§ WORK TASK: Below is a block of records. Copy every line in it that contains the word "cubeRoot".

+++ GIVEN RECORDS +++

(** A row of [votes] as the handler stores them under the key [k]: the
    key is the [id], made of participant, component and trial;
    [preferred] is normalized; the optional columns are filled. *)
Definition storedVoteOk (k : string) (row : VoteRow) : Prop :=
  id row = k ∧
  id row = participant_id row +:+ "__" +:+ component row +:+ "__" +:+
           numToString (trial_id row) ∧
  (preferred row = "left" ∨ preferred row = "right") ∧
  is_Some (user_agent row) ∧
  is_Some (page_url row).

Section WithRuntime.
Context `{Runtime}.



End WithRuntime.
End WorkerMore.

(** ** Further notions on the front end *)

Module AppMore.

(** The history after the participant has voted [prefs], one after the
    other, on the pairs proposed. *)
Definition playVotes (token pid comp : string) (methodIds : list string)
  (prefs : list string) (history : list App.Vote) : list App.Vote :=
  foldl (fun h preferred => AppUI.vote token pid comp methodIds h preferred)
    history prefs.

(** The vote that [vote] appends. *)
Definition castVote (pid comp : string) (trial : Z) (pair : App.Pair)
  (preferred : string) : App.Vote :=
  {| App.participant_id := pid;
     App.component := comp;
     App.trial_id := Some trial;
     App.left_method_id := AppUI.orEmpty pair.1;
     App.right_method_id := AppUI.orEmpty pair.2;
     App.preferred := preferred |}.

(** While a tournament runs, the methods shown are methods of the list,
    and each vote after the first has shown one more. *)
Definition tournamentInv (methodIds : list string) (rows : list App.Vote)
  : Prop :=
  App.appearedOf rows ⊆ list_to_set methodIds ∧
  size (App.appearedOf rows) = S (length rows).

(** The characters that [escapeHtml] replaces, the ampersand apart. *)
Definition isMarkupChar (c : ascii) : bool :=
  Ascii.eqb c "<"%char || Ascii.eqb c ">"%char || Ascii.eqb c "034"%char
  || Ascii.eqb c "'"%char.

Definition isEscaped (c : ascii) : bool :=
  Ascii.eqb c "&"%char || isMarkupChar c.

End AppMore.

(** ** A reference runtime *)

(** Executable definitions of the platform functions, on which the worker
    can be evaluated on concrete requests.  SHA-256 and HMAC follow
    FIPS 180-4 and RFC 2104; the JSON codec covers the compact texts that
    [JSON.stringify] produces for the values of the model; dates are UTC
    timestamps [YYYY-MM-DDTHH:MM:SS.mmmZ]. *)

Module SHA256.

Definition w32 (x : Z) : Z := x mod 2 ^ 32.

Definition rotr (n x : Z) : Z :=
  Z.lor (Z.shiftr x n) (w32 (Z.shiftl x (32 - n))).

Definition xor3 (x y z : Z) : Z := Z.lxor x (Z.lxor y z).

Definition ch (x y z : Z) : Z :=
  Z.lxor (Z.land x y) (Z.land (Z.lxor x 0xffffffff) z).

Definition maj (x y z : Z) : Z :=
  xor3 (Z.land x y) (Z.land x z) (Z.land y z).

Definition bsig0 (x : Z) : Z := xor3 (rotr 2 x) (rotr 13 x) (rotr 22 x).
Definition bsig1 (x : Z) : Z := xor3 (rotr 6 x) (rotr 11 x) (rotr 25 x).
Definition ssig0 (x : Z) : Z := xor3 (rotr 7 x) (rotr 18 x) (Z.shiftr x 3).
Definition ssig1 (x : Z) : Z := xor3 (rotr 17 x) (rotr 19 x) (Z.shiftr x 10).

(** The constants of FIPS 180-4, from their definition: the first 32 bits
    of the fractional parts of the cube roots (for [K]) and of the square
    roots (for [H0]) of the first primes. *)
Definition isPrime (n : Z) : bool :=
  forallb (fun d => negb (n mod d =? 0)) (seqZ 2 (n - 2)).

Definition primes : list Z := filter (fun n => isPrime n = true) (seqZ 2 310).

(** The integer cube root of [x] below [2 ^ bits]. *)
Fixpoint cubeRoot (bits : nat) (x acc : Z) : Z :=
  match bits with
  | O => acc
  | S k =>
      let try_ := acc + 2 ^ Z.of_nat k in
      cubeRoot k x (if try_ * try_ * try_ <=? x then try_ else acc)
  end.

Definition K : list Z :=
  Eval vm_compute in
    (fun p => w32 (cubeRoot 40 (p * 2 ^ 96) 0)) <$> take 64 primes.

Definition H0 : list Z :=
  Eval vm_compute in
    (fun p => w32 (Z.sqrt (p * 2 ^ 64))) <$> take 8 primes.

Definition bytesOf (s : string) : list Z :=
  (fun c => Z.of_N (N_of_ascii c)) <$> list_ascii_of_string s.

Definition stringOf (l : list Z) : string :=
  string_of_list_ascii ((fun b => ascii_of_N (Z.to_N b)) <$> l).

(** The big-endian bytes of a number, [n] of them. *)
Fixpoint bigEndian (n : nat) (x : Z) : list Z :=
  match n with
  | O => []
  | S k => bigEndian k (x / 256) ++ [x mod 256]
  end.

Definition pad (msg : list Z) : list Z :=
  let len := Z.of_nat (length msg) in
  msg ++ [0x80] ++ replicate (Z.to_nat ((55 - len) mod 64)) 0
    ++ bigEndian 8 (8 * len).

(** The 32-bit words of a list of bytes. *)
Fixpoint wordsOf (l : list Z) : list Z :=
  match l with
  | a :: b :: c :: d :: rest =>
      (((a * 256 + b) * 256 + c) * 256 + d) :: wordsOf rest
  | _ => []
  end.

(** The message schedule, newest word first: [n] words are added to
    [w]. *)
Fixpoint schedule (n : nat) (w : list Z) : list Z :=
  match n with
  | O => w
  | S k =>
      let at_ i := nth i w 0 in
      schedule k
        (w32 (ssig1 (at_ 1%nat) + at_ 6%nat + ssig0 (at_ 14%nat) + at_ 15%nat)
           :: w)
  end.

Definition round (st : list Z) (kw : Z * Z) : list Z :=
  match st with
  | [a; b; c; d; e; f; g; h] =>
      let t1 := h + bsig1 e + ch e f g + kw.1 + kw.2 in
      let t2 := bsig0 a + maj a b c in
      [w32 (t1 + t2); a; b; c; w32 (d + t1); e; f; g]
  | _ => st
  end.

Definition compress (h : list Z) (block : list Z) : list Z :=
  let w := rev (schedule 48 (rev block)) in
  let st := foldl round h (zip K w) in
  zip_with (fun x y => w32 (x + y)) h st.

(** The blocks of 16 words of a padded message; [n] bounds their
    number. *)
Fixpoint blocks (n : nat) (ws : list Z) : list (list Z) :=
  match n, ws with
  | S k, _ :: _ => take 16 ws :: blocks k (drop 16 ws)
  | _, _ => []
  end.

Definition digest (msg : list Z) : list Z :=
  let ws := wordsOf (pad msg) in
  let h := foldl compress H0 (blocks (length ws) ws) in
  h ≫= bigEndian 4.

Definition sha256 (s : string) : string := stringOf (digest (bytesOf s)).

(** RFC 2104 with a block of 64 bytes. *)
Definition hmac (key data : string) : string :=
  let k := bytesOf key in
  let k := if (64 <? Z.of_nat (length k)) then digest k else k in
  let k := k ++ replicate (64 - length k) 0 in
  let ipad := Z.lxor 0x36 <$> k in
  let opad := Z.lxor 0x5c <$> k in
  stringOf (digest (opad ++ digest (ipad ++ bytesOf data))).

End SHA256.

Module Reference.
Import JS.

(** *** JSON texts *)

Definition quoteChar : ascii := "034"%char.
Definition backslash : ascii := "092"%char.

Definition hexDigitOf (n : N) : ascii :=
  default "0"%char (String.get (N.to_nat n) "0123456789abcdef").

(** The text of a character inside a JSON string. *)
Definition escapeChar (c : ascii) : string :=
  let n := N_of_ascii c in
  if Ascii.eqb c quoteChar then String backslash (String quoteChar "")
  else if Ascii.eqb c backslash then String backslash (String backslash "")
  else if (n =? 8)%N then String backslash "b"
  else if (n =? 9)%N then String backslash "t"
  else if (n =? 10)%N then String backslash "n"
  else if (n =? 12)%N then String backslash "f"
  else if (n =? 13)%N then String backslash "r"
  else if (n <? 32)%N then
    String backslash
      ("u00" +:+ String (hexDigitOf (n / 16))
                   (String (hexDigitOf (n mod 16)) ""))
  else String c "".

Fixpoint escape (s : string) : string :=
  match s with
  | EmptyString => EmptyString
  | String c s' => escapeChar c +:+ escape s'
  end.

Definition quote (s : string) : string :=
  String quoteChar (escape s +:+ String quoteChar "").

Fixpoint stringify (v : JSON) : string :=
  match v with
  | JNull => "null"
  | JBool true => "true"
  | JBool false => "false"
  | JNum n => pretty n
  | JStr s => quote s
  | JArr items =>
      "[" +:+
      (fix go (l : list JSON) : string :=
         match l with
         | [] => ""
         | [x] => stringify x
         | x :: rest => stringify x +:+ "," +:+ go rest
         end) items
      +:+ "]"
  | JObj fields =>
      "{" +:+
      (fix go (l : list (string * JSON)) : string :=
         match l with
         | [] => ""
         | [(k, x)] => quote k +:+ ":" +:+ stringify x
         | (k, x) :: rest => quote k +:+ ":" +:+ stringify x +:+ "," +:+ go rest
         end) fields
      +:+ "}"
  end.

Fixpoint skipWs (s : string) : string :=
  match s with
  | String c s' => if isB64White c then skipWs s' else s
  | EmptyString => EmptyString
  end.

+++

§ RESULT FOR THIS EXERCISE:
Fixpoint cubeRoot (bits : nat) (x acc : Z) : Z :=
      cubeRoot k x (if try_ * try_ * try_ <=? x then try_ else acc)
    (fun p => w32 (cubeRoot 40 (p * 2 ^ 96) 0)) <$> take 64 primes.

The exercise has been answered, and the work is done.